Mumbai (AFP) – Sutradara film dokumenter pemenang penghargaan tentang pertempuran atas paten obat AIDS mengatakan ia ingin menyoroti “penipuan” yang bertanggung jawab atas kematian jutaan orang di negara berkembang.
“Fire in the Blood”, yang dibuka di India pada hari Jumat, melihat kematian jutaan orang di Afrika dan negara-negara berkembang di tempat lain pada akhir 1990-an, ketika monopoli dan praktik penetapan harga perusahaan farmasi Barat menolak akses pasien ke obat-obatan AIDS murah.
Sutradara India-Irlandia Dylan Mohan Gray, yang berbasis di Mumbai, menggambarkan filmnya sebagai “kisah politik tentang penipuan dan kejahatan”.
“Bagi saya, ini bukan tentang industri farmasi atau AIDS. Ini tentang penipuan proporsi bersejarah dunia,” katanya kepada AFP.
Meskipun tidak ada angka resmi, film ini menegaskan bahwa setidaknya sepuluh juta meninggal karena kurangnya obat-obatan murah.
“Banyak dari orang-orang ini meninggal secara tidak perlu ketika obat-obatan itu tersedia di negara lain jauh lebih murah,” kata Gray.
Film ini mengeksplorasi operasi produsen obat Barat dan kantor pemerintah yang berafiliasi pada 1990-an serta aktivis dan pasien AIDS yang melawan.
Dinarasikan oleh aktor William Hurt, film ini mencakup wawancara dengan Desmond Tutu dan Bill Clinton.
Juga ditampilkan adalah Yusuf Hamied, ketua perusahaan farmasi India Cipla, yang merevolusi pengobatan AIDS dengan obat peniru harga murah 12 tahun yang lalu.
Hamied dipuji oleh para aktivis tetapi dikecam oleh raksasa obat bius Barat ketika dia melanggar monopoli mereka, menawarkan untuk memasok koktail obat AIDS terapi tiga kali lipat yang menyelamatkan jiwa dengan harga di bawah US $ 1 (S $ 1,2) sehari – sepertiga puluh dari harga perawatan perusahaan multinasional.
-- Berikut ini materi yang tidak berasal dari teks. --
(** * Config: dot-notation configuration store (sample_python_lib/config.py)

    Shallow embedding of the [Config] class.  The configuration tree is a
    JSON-like value; Python dicts are association lists in insertion order
    (assignment to an existing key keeps its position, a new key is
    appended, [del] removes the entry).  The store is modelled as a tree:
    nested dicts are values, as in the data model of the specification.

    Python exceptions are values of [exn]; operations on the [Config]
    object run in a state-and-exception monad over a [state] that holds the
    configured file name, the tree [_config] and the file system. *)

From Stdlib Require Import String Ascii List Bool ZArith Lia.
Import ListNotations.
Open Scope string_scope.
Open Scope list_scope.
Set Warnings "-register-all".

(** ** Python values *)

Inductive value : Type :=
| VNull
| VBool (b : bool)
| VInt (z : Z)
| VStr (s : string)
| VList (l : list value)
| VDict (d : list (string * value)).

Definition dict := list (string * value).

(** Python exceptions raised by the modelled code and the library calls it
    makes. *)
Inductive exn : Type :=
| ValueError            (* raise ValueError(...) / no file specified *)
| JSONDecodeError       (* json.load on malformed text (a ValueError) *)
| KeyError
| TypeError
| AttributeError
| FileNotFoundError
| FileExistsError
| IsADirectoryError
| NotADirectoryError
| IndexError.

(** [except ValueError] also catches [json.JSONDecodeError]. *)
Definition is_value_error (e : exn) : bool :=
  match e with ValueError | JSONDecodeError => true | _ => false end.

Definition is_oserror (e : exn) : bool :=
  match e with
  | FileNotFoundError | FileExistsError | IsADirectoryError
  | NotADirectoryError => true
  | _ => false
  end.

(** ** A small exception monad *)

Inductive res (A : Type) : Type :=
| Ok (a : A)
| Err (e : exn).
Arguments Ok {A} a.
Arguments Err {A} e.

Definition rbind {A B} (m : res A) (k : A -> res B) : res B :=
  match m with Ok a => k a | Err e => Err e end.

Notation "x <- m ;; k" := (rbind m (fun x => k))
  (at level 61, m at next level, right associativity).

(** ** Dict primitives (first match, as a dict has one entry per key) *)

Fixpoint lookup (k : string) (d : dict) : option value :=
  match d with
  | [] => None
  | (k', v) :: d' => if String.eqb k k' then Some v else lookup k d'
  end.

(** [d[k] = v]: replace in place, or append a new entry. *)
Fixpoint dict_assign (k : string) (v : value) (d : dict) : dict :=
  match d with
  | [] => [(k, v)]
  | (k', v') :: d' =>
      if String.eqb k k' then (k', v) :: d' else (k', v') :: dict_assign k v d'
  end.

(** [del d[k]] on a key that is present. *)
Fixpoint dict_remove (k : string) (d : dict) : dict :=
  match d with
  | [] => []
  | (k', v') :: d' => if String.eqb k k' then d' else (k', v') :: dict_remove k d'
  end.

(** Python [k in s] for strings: substring test. *)
Definition str_contains (k s : string) : bool :=
  match String.index 0 k s with Some _ => true | None => false end.

(** [k in obj] for a string [k]. *)
Definition contains (obj : value) (k : string) : res bool :=
  match obj with
  | VDict d => Ok (match lookup k d with Some _ => true | None => false end)
  | VList l =>
      Ok (existsb (fun x => match x with VStr s => String.eqb s k | _ => false end) l)
  | VStr s => Ok (str_contains k s)
  | VNull | VBool _ | VInt _ => Err TypeError   (* not iterable *)
  end.

(** [obj[k]] for a string [k]. *)
Definition getitem (obj : value) (k : string) : res value :=
  match obj with
  | VDict d => match lookup k d with Some v => Ok v | None => Err KeyError end
  | _ => Err TypeError
  end.

(** [obj[k] = v] for a string [k]. *)
Definition setitem (obj : value) (k : string) (v : value) : res value :=
  match obj with
  | VDict d => Ok (VDict (dict_assign k v d))
  | _ => Err TypeError
  end.

(** [del obj[k]] for a string [k]. *)
Definition delitem (obj : value) (k : string) : res value :=
  match obj with
  | VDict d => match lookup k d with
               | Some _ => Ok (VDict (dict_remove k d))
               | None => Err KeyError
               end
  | _ => Err TypeError
  end.

(** [isinstance(v, dict)] *)
Definition is_dict (v : value) : bool :=
  match v with VDict _ => true | _ => false end.

(** ** [str.split(".")] *)

Fixpoint split_aux (s : string) (cur : list ascii) : list string :=
  match s with
  | EmptyString => [string_of_list_ascii (rev cur)]
  | String c s' =>
      if Ascii.eqb c "."%char then string_of_list_ascii (rev cur) :: split_aux s' []
      else split_aux s' (c :: cur)
  end.

Definition split_dot (key : string) : list string := split_aux key [].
Perusahaan farmasi global sejak itu berpendapat bahwa industri obat generik yang sekarang luas mengurangi insentif komersial untuk memproduksi obat-obatan mutakhir.
Gray mengatakan minatnya pada subjek ini terusik oleh sebuah artikel di The Economist pada tahun 2004, dan dia memutuskan untuk membuat film pada tahun 2007 melalui “rasa kemarahan dan kemarahan yang sangat kuat bahwa cerita ini bisa hilang”.
“Kami mulai di Afrika Selatan, di mana jantung film ini berada, meskipun secara spiritual itu di India,” kata Gray, merujuk pada negara yang dikenal sebagai “farmasi bagi dunia” untuk industri obat generiknya, yang masih terkunci dalam pertempuran dengan perusahaan farmasi asing.
Undang-undang paten India yang keras, yang dirancang untuk melindungi akses orang miskin terhadap obat-obatan, telah menyebabkan serangkaian kemunduran bagi perusahaan-perusahaan seperti pembuat obat Swiss Novartis, yang tawarannya untuk paten obat leukemia ditolak awal tahun ini.
Produsen obat asing menuduh India gagal menghormati hak kekayaan intelektual untuk mempromosikan industri obat generiknya sendiri – tuduhan yang dibantah keras oleh New Delhi.
“Fire in the Blood” pekan lalu memenangkan Hadiah perdana untuk Film Politik di Filmfest Hamburg, di mana para juri menggambarkannya sebagai “panggilan untuk mempersenjatai”.